• Items listed in a dataset
# # # # # # #

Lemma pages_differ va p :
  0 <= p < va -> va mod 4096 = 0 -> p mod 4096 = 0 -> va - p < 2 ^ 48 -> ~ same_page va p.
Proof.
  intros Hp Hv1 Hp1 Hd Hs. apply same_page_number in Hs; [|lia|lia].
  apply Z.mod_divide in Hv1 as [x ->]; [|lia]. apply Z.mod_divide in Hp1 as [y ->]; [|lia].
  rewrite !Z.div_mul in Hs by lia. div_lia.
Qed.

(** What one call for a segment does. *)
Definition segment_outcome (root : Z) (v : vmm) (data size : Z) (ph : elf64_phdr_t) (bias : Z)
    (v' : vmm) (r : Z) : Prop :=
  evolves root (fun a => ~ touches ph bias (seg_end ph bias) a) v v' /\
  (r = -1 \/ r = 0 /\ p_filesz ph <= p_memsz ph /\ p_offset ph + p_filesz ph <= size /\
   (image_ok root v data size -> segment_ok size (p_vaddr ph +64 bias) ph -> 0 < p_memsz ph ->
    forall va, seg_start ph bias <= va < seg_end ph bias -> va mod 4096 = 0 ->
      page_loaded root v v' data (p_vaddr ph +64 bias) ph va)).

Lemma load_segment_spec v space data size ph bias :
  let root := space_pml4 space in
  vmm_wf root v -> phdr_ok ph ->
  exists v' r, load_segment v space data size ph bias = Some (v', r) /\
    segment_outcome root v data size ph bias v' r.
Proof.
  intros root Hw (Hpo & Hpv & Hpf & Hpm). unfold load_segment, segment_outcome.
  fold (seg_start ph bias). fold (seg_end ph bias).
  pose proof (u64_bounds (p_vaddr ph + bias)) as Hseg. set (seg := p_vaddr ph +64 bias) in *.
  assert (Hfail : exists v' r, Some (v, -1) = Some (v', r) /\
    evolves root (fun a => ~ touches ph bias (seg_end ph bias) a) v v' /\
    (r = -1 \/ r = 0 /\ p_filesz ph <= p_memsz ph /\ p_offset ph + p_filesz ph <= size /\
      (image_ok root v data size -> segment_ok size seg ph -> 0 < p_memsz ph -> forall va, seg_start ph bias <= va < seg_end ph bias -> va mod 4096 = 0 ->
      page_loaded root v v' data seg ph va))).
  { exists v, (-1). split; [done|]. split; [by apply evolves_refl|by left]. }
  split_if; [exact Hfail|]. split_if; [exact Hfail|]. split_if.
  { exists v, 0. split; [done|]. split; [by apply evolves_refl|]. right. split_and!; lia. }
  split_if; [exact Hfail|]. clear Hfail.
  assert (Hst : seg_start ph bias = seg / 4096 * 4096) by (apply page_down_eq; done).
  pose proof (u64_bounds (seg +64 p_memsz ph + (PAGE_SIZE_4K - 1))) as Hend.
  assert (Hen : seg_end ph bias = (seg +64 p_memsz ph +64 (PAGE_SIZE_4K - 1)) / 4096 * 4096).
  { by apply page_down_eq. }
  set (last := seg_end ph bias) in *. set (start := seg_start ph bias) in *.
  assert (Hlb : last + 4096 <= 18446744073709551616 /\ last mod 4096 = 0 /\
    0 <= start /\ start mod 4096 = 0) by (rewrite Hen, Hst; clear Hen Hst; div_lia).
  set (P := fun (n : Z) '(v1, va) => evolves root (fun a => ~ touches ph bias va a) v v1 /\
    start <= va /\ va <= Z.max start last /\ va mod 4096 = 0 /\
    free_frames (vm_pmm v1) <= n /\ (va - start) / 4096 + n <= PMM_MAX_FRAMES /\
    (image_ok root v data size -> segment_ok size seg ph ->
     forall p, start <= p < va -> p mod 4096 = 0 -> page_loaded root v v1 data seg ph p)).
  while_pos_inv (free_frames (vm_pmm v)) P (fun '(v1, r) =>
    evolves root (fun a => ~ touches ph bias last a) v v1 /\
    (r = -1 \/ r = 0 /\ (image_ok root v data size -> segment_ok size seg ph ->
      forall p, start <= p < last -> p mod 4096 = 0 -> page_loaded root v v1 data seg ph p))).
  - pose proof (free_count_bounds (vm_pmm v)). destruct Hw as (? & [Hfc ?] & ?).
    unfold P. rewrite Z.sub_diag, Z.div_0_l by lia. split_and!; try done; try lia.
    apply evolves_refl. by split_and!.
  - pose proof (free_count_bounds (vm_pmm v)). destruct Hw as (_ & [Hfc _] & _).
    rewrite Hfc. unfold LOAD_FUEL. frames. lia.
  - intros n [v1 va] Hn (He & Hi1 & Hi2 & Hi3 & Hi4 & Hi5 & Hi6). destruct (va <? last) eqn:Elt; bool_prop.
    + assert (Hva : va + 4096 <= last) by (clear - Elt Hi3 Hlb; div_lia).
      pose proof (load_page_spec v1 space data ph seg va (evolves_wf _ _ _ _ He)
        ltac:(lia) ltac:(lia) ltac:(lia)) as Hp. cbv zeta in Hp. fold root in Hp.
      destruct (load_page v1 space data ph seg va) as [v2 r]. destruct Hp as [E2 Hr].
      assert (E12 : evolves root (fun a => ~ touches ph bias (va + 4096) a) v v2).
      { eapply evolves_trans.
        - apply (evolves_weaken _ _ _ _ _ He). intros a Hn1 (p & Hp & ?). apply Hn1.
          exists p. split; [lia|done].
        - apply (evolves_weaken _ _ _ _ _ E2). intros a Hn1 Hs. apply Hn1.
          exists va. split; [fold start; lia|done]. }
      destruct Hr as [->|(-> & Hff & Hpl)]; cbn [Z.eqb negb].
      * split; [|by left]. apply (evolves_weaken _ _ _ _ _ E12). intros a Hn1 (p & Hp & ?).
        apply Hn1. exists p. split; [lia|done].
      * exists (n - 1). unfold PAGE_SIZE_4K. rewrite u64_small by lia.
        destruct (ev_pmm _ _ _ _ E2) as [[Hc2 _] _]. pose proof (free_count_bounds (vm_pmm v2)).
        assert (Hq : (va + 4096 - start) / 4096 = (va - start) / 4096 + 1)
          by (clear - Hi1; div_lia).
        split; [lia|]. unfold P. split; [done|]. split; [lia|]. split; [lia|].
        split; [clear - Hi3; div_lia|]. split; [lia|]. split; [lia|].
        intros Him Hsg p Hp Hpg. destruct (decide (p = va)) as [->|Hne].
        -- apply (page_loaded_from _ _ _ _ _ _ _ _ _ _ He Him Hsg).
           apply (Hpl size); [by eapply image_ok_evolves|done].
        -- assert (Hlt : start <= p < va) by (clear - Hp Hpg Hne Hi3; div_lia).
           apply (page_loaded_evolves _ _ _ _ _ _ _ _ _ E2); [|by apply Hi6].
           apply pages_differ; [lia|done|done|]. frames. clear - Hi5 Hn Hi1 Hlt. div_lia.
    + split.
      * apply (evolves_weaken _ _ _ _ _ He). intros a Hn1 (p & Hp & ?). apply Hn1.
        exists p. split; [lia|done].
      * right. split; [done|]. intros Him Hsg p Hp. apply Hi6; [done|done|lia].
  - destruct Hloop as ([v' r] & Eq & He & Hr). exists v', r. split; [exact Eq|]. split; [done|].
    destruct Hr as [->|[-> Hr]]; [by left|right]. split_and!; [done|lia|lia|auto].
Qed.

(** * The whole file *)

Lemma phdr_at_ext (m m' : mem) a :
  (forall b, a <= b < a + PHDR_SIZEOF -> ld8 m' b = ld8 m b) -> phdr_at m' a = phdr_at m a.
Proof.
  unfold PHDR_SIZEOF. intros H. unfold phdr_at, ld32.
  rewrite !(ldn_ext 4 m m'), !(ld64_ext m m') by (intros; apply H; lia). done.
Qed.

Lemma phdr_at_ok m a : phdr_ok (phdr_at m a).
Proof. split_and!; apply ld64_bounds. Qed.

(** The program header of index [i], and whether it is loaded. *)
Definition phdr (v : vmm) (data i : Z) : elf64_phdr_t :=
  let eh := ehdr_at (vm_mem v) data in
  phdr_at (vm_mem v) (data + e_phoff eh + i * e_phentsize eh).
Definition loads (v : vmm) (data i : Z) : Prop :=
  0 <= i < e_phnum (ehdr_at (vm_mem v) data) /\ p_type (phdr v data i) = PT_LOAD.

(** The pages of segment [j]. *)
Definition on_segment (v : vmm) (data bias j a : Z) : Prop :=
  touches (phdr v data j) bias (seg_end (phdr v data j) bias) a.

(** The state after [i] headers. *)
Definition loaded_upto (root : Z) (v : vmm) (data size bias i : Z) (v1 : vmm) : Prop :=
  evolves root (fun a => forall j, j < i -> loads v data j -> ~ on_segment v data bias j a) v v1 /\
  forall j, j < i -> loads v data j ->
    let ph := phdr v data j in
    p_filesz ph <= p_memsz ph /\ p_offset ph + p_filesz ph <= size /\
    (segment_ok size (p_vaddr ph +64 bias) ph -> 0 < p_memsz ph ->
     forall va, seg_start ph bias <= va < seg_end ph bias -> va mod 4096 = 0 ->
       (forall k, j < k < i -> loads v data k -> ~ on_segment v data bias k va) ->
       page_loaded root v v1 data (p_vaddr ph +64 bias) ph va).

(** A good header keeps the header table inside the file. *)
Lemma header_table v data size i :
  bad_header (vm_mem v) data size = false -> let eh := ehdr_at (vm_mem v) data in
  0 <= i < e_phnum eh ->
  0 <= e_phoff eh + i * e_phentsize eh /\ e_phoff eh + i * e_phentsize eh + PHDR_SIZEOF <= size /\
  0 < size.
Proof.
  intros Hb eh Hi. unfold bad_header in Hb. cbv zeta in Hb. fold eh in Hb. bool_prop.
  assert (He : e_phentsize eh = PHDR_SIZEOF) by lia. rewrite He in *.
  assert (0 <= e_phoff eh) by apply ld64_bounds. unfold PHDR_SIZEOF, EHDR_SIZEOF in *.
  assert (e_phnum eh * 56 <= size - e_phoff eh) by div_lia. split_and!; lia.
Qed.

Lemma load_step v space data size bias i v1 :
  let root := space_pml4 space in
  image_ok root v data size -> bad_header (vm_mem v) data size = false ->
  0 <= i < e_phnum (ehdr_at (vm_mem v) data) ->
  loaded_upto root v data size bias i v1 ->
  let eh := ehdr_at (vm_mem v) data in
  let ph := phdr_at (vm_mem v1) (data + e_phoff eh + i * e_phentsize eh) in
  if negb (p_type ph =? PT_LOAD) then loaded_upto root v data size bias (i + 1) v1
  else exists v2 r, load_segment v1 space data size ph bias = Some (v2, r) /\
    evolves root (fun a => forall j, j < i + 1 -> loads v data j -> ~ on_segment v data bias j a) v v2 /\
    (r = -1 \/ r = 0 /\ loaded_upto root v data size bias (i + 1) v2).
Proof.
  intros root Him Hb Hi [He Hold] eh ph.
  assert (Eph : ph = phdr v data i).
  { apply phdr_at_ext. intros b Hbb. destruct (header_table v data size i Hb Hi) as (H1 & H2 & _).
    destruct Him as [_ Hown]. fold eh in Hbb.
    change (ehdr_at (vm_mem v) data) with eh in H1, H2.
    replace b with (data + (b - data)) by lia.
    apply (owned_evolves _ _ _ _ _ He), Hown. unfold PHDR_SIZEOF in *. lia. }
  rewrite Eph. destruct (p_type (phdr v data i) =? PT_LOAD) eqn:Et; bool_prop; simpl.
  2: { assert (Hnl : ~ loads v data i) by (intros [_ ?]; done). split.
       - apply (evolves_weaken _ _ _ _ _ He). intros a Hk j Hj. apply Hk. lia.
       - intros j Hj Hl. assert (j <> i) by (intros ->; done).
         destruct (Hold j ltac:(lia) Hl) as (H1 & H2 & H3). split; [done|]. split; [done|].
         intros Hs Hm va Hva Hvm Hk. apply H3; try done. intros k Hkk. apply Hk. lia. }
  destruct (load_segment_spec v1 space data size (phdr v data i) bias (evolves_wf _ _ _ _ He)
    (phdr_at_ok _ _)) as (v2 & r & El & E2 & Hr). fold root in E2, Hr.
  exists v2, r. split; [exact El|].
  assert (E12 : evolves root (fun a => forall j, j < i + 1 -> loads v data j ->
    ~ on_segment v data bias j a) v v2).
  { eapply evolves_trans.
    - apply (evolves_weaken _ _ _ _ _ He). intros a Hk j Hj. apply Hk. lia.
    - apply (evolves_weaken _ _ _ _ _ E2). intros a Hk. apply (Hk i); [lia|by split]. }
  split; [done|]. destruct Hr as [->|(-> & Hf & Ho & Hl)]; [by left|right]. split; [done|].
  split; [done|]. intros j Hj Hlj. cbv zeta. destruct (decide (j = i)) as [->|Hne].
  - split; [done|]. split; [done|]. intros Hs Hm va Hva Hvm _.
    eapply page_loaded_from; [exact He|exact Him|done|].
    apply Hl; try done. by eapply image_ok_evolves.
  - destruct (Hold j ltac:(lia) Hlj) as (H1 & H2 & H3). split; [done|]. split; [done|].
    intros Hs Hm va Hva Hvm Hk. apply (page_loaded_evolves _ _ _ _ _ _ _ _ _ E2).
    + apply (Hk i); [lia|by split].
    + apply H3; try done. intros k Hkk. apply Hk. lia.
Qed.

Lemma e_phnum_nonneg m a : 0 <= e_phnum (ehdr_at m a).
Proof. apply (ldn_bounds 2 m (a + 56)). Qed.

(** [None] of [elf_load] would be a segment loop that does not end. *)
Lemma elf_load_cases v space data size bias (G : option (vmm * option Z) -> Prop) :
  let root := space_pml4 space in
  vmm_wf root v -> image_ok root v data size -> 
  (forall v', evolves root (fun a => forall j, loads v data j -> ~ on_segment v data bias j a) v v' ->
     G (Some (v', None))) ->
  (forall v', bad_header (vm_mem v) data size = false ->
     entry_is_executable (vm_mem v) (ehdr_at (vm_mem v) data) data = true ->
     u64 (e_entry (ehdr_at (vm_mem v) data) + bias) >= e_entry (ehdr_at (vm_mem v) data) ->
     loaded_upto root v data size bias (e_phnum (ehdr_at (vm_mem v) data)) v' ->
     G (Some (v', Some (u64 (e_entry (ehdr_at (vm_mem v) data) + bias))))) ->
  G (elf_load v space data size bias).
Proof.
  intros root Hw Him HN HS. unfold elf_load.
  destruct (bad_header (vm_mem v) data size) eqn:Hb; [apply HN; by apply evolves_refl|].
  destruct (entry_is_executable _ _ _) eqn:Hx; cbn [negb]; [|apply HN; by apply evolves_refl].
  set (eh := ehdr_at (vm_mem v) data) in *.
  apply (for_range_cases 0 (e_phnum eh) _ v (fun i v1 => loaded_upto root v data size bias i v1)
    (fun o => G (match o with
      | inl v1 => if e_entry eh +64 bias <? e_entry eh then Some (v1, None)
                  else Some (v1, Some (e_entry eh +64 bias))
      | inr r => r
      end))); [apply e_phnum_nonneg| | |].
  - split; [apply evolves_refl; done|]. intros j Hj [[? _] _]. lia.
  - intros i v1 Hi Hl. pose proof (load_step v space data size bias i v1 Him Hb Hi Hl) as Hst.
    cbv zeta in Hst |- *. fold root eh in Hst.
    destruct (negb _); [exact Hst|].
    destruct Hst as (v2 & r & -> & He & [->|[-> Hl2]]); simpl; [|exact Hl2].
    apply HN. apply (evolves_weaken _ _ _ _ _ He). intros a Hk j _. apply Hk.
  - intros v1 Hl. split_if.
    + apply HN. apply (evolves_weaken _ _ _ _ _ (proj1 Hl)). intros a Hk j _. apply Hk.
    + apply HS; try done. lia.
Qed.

# # # # # # #

• PROMPT
Scan the records for the word "ltac". Copy each line where it turns up.

• EXERCISE OUTPUT
        ltac:(lia) ltac:(lia) ltac:(lia)) as Hp. cbv zeta in Hp. fold root in Hp.
         destruct (Hold j ltac:(lia) Hl) as (H1 & H2 & H3). split; [done|]. split; [done|].
  - destruct (Hold j ltac:(lia) Hlj) as (H1 & H2 & H3). split; [done|]. split; [done|].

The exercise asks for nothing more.